When a virus replicates it doesn’t always manage to produce an exact copy of itself. A change in the genetic sequence is called a mutation. Mutations are common in viruses, scientists reckon that coronavirus acquires around two single-letter mutations in its RNA each month. Viruses with new mutations are called variants.
Occasionally, these random changes give the virus some advantage that makes it easier to spread between people. Over time the variants that are transmitted easier dominate. In May 2021 the World Health Organization (WHO) assigned Greek letters to these key variants of concern.

In September 2020, a new variant of the coronavirus called the UK or Alpha variant was detected. It appears to be about twice as infectious than the original virus. This resulted in a second wave of infection in the UK.
Subsequently, the Delta variant, first detected in India, spread across the globe. This is about twice as infective as the Alpha variant and resulted in a third wave of infection in the UK.
The increase in the transmission rate of the virus has been linked to changes (mutations) in the amino acids in the spike protein sequences.
The location of the mutations in the Alpha and Delta variants are highlighted on a coronavirus spike protein in the model below.

 

Exercise 1: View the mutations in the spike protein sequence of the alpha and delta variants

A team of researchers at the University of Dundee have developed a software called Jalview that scientists can use to study proteins, RNA and DNA.
It reads files directly from public biological databases and views sequences, 3D structures and evolutionary trees.

CLICK this link to launch Jalview and compare the original coronavirus spike protein sequence with those of the alpha and delta variants

JalviewJS may take a few seconds to open and load the sequence in the adjacent web browser window.

In the Jalview viewer, the coronavirus spike protein sequence originating from China can be compared to the Alpha (UK) and Delta (India) sequences. Each letter represents different amino acids in the protein chain.
Feel free to play! For example, place the mouse cursor on the sequence and move the mouse across the different amino acids. Move the scroll bars at the side of the window to view its full length.
Look for differences in the amino acid letters in the sequence columns.
Q. Can you spot the differences between the sequences?
The 'Conservation' row below the sequences may help.
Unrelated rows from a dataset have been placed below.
(** * infinite-react-slider: a shallow embedding of [src/lib/index.js]

    The component is a React function component.  Its [useState] and
    [useRef] cells are the fields of one record, together with the
    browser's animation-frame queue as an explicit list of pending
    callbacks; the two [useMemo] caches are a record of their own that the
    render function threads through.  Event handlers, effects and frame
    callbacks are state transformers.

    JavaScript numbers are modelled as exact rationals extended with the
    two infinities and NaN (no rounding, no signed zero); the animation
    driver is given a second time on binary64 numbers (module [F64]), to
    run the traces on which rounding shows.  Pixel
    measurements read from the DOM ([offsetWidth], [offsetHeight],
    [innerWidth]) are integers.  The effect that copies [translate] into
    [lastProgressStep] is taken to have run before the next event is
    handled.  A run is a sequence of frames, scrolls, visibility changes
    and resizes under fixed props and a fixed number of children; a render
    with another number of children is the separate transition
    [children_changed]. *)

From Stdlib Require Import ZArith QArith Qround Qabs Qminmax.
From Stdlib Require Import List Bool String Lia Lqa.
From Stdlib Require Import Decimal DecimalString DecimalNat.
From Stdlib Require PrimFloat.
Import ListNotations.

Open Scope Q_scope.

(** ** JavaScript values used by the component *)

Module Js.

(** A JavaScript number. *)
Inductive number : Type :=
| Fin (q : Q)
| PosInf
| NegInf
| NaN.

(** Strict [<] on rationals, as a boolean. *)
Definition Qltb (x y : Q) : bool := negb (Qle_bool y x).

(** [a < b] on numbers: any comparison with NaN is false. *)
Definition lt (a b : number) : bool :=
  match a, b with
  | NaN, _ | _, NaN => false
  | Fin x, Fin y => Qltb x y
  | Fin _, PosInf => true
  | Fin _, NegInf => false
  | PosInf, _ => false
  | NegInf, NegInf => false
  | NegInf, _ => true
  end.

(** [a / b] on numbers.  A finite non-zero numerator over zero gives an
    infinity, zero over zero gives NaN. *)
Definition div (a b : number) : number :=
  match a, b with
  | NaN, _ | _, NaN => NaN
  | Fin x, Fin y =>
      if Qeq_bool y 0
      then if Qeq_bool x 0 then NaN
           else if Qltb 0 x then PosInf else NegInf
      else Fin (x / y)
  | Fin _, _ => Fin 0
  | PosInf, Fin y => if Qltb y 0 then NegInf else PosInf
  | NegInf, Fin y => if Qltb y 0 then PosInf else NegInf
  | _, _ => NaN
  end.

(** [a * b] on numbers. *)
Definition mul (a b : number) : number :=
  match a, b with
  | NaN, _ | _, NaN => NaN
  | Fin x, Fin y => Fin (x * y)
  | Fin x, PosInf | PosInf, Fin x =>
      if Qeq_bool x 0 then NaN else if Qltb 0 x then PosInf else NegInf
  | Fin x, NegInf | NegInf, Fin x =>
      if Qeq_bool x 0 then NaN else if Qltb 0 x then NegInf else PosInf
  | PosInf, PosInf | NegInf, NegInf => PosInf
  | PosInf, NegInf | NegInf, PosInf => NegInf
  end.

(** [Object.is] on numbers, the comparison [useMemo] applies to its
    dependencies: NaN is equal to itself. *)
Definition same (a b : number) : bool :=
  match a, b with
  | Fin x, Fin y => Qeq_bool x y
  | PosInf, PosInf | NegInf, NegInf | NaN, NaN => true
  | _, _ => false
  end.

(** First decimal digit of a positive integer. *)
Fixpoint lead_int (fuel : nat) (n : Z) : Z :=
  match fuel with
  | O => n
  | S f => if (n <? 10)%Z then n else lead_int f (n / 10)%Z
  end.

(** First significant decimal digit of a rational in (0, 1). *)
Fixpoint lead_frac (fuel : nat) (q : Q) : Z :=
  match fuel with
  | O => 0%Z
  | S f => if Qle_bool 1 q then Qfloor q else lead_frac f (q * 10)
  end.

Definition leading_digit (q : Q) : Z :=
  if Qle_bool 1 q
  then lead_int (S (Z.to_nat (Z.log2 (Qfloor q)))) (Qfloor q)
  else lead_frac (S (Pos.size_nat (Qden q))) q.

(** [parseInt(x)] applied to a number: the number is first printed, then the
    longest prefix that is an integer literal is read back.  Magnitudes in
    [1e-6, 1e21) print in positional notation, so the result is the number
    truncated toward zero; other non-zero magnitudes print in exponent
    notation ("d.ddde+N"), so the result is the leading digit; [Infinity]
    and [NaN] print as words and read back as NaN. *)
Definition parseInt (x : number) : number :=
  match x with
  | Fin q =>
      let a := Qabs q in
      let m :=
        if Qeq_bool q 0 then 0%Z
        else if Qle_bool (1 # 1000000) a && Qltb a 1000000000000000000000
             then Qfloor a
             else leading_digit a in
      Fin (inject_Z (Z.sgn (Qnum q) * m))
  | _ => NaN
  end.

(** [!x] for a ref cell that holds [undefined], [null], NaN (all [None]) or
    a finite number: zero is falsy too. *)
Definition falsy (x : option Q) : bool :=
  match x with
  | None => true
  | Some q => Qeq_bool q 0
  end.

(** The length argument of [new Array(n)]: a non-negative integer below
    2^32, otherwise the constructor throws a RangeError. *)
Definition array_length (n : number) : option nat :=
  match n with
  | Fin q =>
      if Qeq_bool q (inject_Z (Qfloor q))
         && (0 <=? Qfloor q)%Z && (Qfloor q <? 2 ^ 32)%Z
      then Some (Z.to_nat (Qfloor q))
      else None
  | _ => None
  end.

End Js.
Figure: The original SARS-Cov-2 spike protein sequence aligned with the Alpha and Delta variants

 


Exercise 2: View the sequence of the coronavirus spike protein alongside its 3D structure

CLICK this link to view the coronavirus sequence and its 3D structure

JalviewJS may take a few seconds to open and load the sequence in the adjacent web browser window.
Feel free to play! For example, rotate the 3D structure by placing the mouse cursor on the structure and then move the mouse. Or place the mouse cursor on the sequence and move the mouse across the different bases. Look at the status bar in the lower left-hand side of the alignment window as this contains extra information.
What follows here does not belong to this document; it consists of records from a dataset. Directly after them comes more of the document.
(** X15: the tree that the constructor returns for a matrix of [N]
    columns, [N] below 2^63, is a full binary tree whose leaves are not
    empty unless the matrix is: [TreeSize()] is one less than twice the
    number of leaves, there are at most [N] leaves (one when [N] is 0),
    and [TreeDepth()] is at most the number of leaves. *)
Theorem constructor_bounds_the_size
    (fuel : nat) (data : MatType) (maxLeafSize : Z) (s : state) :
  0 <= n_cols data < 2 ^ 63 -> (Z.to_nat (n_cols data) < fuel)%nat ->
  exists t s',
    new_BinarySpaceTree_ fuel data maxLeafSize s = Ok (t, s')
    /\ TreeSize t = 2 * Z.of_nat (length (leaves t)) - 1
    /\ 1 <= Z.of_nat (length (leaves t)) <= Z.max 1 (n_cols data)
    /\ TreeDepth t <= Z.of_nat (length (leaves t)).
Proof.
  intros HN Hfuel.
  destruct (constructor_returns_split_ranges fuel data maxLeafSize s)
    as (t & s' & E & Hb & Hc & Hs); [unfold is_size_t, size_t_modulus; lia|exact Hfuel|].
  exists t, s'. split; [exact E|].
  destruct (splits_range_counts t Hs) as (Hcount & Hleaves & Hheight).
  rewrite Hc in Hleaves.
  assert (Hone : n_cols data = 0 -> length (leaves t) = 1%nat).
  { intros H0. rewrite (nodes_unfold t) in Hs.
    apply Forall_cons in Hs as [Ht _]. unfold splits_range in Ht.
    rewrite (leaves_unfold t).
    destruct (Left t), (Right t); try tauto; try reflexivity. lia. }
  assert (Hl : 1 <= Z.of_nat (length (leaves t)) <= Z.max 1 (n_cols data)).
  { destruct (decide (n_cols data = 0)) as [H0|H0]; [rewrite (Hone H0); lia|].
    split; [|lia].
    pose proof (height_le_node_count t). destruct t; simpl in *; lia. }
  assert (Hsize : Z.of_nat (node_count t) < size_t_modulus)
    by (unfold size_t_modulus; lia).
  rewrite (TreeSize_node_count t Hsize), (TreeDepth_height t Hsize).
  split; [lia|]. split; [exact Hl|lia].
Qed.
Lemma buffer_append_evicts_oldest_witness :
  ((length ModelTsx.initialData <= 2880)%nat
   /\ length ModelTsx.initialData = 2880%nat
   /\ exists oldest rest,
        ModelTsx.initialData = oldest :: rest
        /\ Model.data (ModelTsx.tick (Model.state ModelTsx.initial))
           = rest
             ++ [ {| ModelTsx.minuteOfDay := 2880;
                     ModelTsx.dopamineLevel := totalDopamineUse [] 0;
                     ModelTsx.reservePercent :=
                       Model.pool
                         (ModelTsx.tick (Model.state ModelTsx.initial));
                     ModelTsx.activities := [] |} ])
  /\ ((length Part002.initialData <= 2880)%nat
      /\ length Part002.initialData = 2880%nat
      /\ exists oldest rest,
           Part002.initialData = oldest :: rest
           /\ Model.data (Part002.tick_state (Model.state Part002.initial))
              = rest
                ++ [ {| Part002.minuteSinceStart := 2880;
                        Part002.daytime := "0:00";
                        Part002.dopamineLevel := totalDopamineUse [] 0;
                        Part002.reservePercent :=
                          Model.pool
                            (Part002.tick_state
                               (Model.state Part002.initial));
                        Part002.activities := [] |} ])
  /\ ((length (@nil ModelTsx.DataPoint) <= 2880)%nat
      /\ (length (@nil ModelTsx.DataPoint) < 2880)%nat
      /\ Model.data
           (ModelTsx.tick
              {| Model.pool := 50; Model.data := [];
                 Model.activities := [work] |})
         = [ {| ModelTsx.minuteOfDay := 0;
                ModelTsx.dopamineLevel := totalDopamineUse [work] 0;
                ModelTsx.reservePercent :=
                  Model.pool
                    (ModelTsx.tick
                       {| Model.pool := 50; Model.data := [];
                          Model.activities := [work] |});
                ModelTsx.activities := [work] |} ]).
Proof.
  assert (H1 : (length ModelTsx.initialData <= 2880)%nat)
    by (rewrite ModelTsx_initialData_length; apply le_n).
  assert (H2 : (length Part002.initialData <= 2880)%nat)
    by (rewrite Part002_initialData_length; apply le_n).
  assert (H3 : (length (@nil ModelTsx.DataPoint) <= 2880)%nat)
    by (apply Nat.leb_le; reflexivity).
  assert (H4 : (length (@nil ModelTsx.DataPoint) < 2880)%nat)
    by (apply Nat.ltb_lt; reflexivity).
  split; [|split].
  - split; [exact H1|]. split; [exact ModelTsx_initialData_length|].
    exact (proj1 (proj2 (proj1 buffer_append_evicts_oldest
                           (Model.state ModelTsx.initial) H1))
             ModelTsx_initialData_length).
  - split; [exact H2|]. split; [exact Part002_initialData_length|].
    destruct (proj1 (proj2 (proj2 buffer_append_evicts_oldest
                              (Model.state Part002.initial) H2))
                Part002_initialData_length)
      as (oldest & rest & last & Hd & Hl & _ & Hd').
    exists oldest, rest. split; [exact Hd|]. rewrite Hd'.
    assert (E : Some last
                = Some {| Part002.minuteSinceStart := 2879;
                          Part002.daytime := "23:59";
                          Part002.dopamineLevel := 0.05;
                          Part002.reservePercent := 50;
                          Part002.activities := [] |}).
    { rewrite <- Hl. vm_compute. reflexivity. }
    injection E as ->. reflexivity.
  - split; [exact H3|]. split; [exact H4|].
    exact (proj2 (proj2 (proj1 buffer_append_evicts_oldest
                           {| Model.pool := 50; Model.data := [];
                              Model.activities := [work] |} H3)) H4).
Defined.

(** ** Reachable states *)

Lemma Activity_eqb_eq (a b : Activity) : Activity_eqb a b = true <-> a = b.
Proof. destruct a, b; simpl; split; congruence. Qed.

Lemma active_In (activities : list Activity) (activity : Activity) :
  Model.active activities activity = true <-> In activity activities.
Proof.
  unfold Model.active. rewrite existsb_exists. split.
  - intros (x & Hin & Heq). apply Activity_eqb_eq in Heq. now subst.
  - intros Hin. exists activity. split; [exact Hin|]. now apply Activity_eqb_eq.
Qed.

Lemma toggle_off_filter (activities : list Activity) (activity a : Activity) :
  In a (Model.onActivityToggle activities activity false)
  <-> In a activities /\ a <> activity.
Proof.
  unfold Model.onActivityToggle. rewrite filter_In, negb_true_iff.
  split; intros [Hin Hne]; split; try exact Hin.
  - intros ->. destruct (Activity_eqb_eq activity activity) as [_ H].
    rewrite H in Hne; [discriminate | reflexivity].
  - destruct (Activity_eqb a activity) eqn:E; [|reflexivity].
    apply Activity_eqb_eq in E. contradiction.
Qed.

Lemma In_take {A : Type} (n : nat) (l : list A) (x : A) :
  In x (firstn n l) -> In x l.
Proof.
  intros H. rewrite <- (firstn_skipn n l). apply in_or_app. now left.
Qed.

Lemma In_drop {A : Type} (n : nat) (l : list A) (x : A) :
  In x (skipn n l) -> In x l.
Proof.
  intros H. rewrite <- (firstn_skipn n l). apply in_or_app. now right.
Qed.

Section Reachability.

Context {D : Type}.
Variable tick : Model.State D -> Model.State D.
Variable initialData : list D.

Hypothesis tick_activities : forall s,
  Model.activities (tick s) = Model.activities s.

(** Clicks and timeouts leave the buffer alone, so a property of the
    buffer that the seed has and a tick keeps holds in every reachable
    state. *)
Lemma reachable_data (P : list D -> Prop) :
  P initialData ->
  (forall s, P (Model.data s) -> P (Model.data (tick s))) ->
  forall sys, Model.reachable tick initialData sys ->
              P (Model.data (Model.state sys)).
Proof.
  intros Hinit Htick sys Hreach.
  induction Hreach as [|sys e _ IH]; [exact Hinit|].
  destruct e as [|activity|n]; simpl.
  - apply Htick, IH.
  - unfold Model.onClick.
    destruct (Qle_bool 1 (Model.pool (Model.state sys))); exact IH.
  - unfold Model.onTimeout.
    destruct (nth_error (Model.timeouts sys) n); exact IH.
Qed.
Exercise 3: View the entire coronavirus genome

CLICK this link to view the coronavirus genome

The genome is made up of 4 different bases with letters A (adenine), C (cytosine), G (guanine ) or U (uracil).
In the Jalview viewer, place the mouse cursor on a letter and look at the status bar (lower left-hand corner of the alignment window), it will tell you the name of the nucleotide bases and its ID number.
Scroll to the end of the genome using the mouse wheel or the scroll bar (on the right-hand side of the alignment window).
Q. What is the last letter?
Click on the last letter C in the sequence, look at the status bar in the lower left-hand corner of the alignment window.
Q. How many bases are in the coronavirus genome?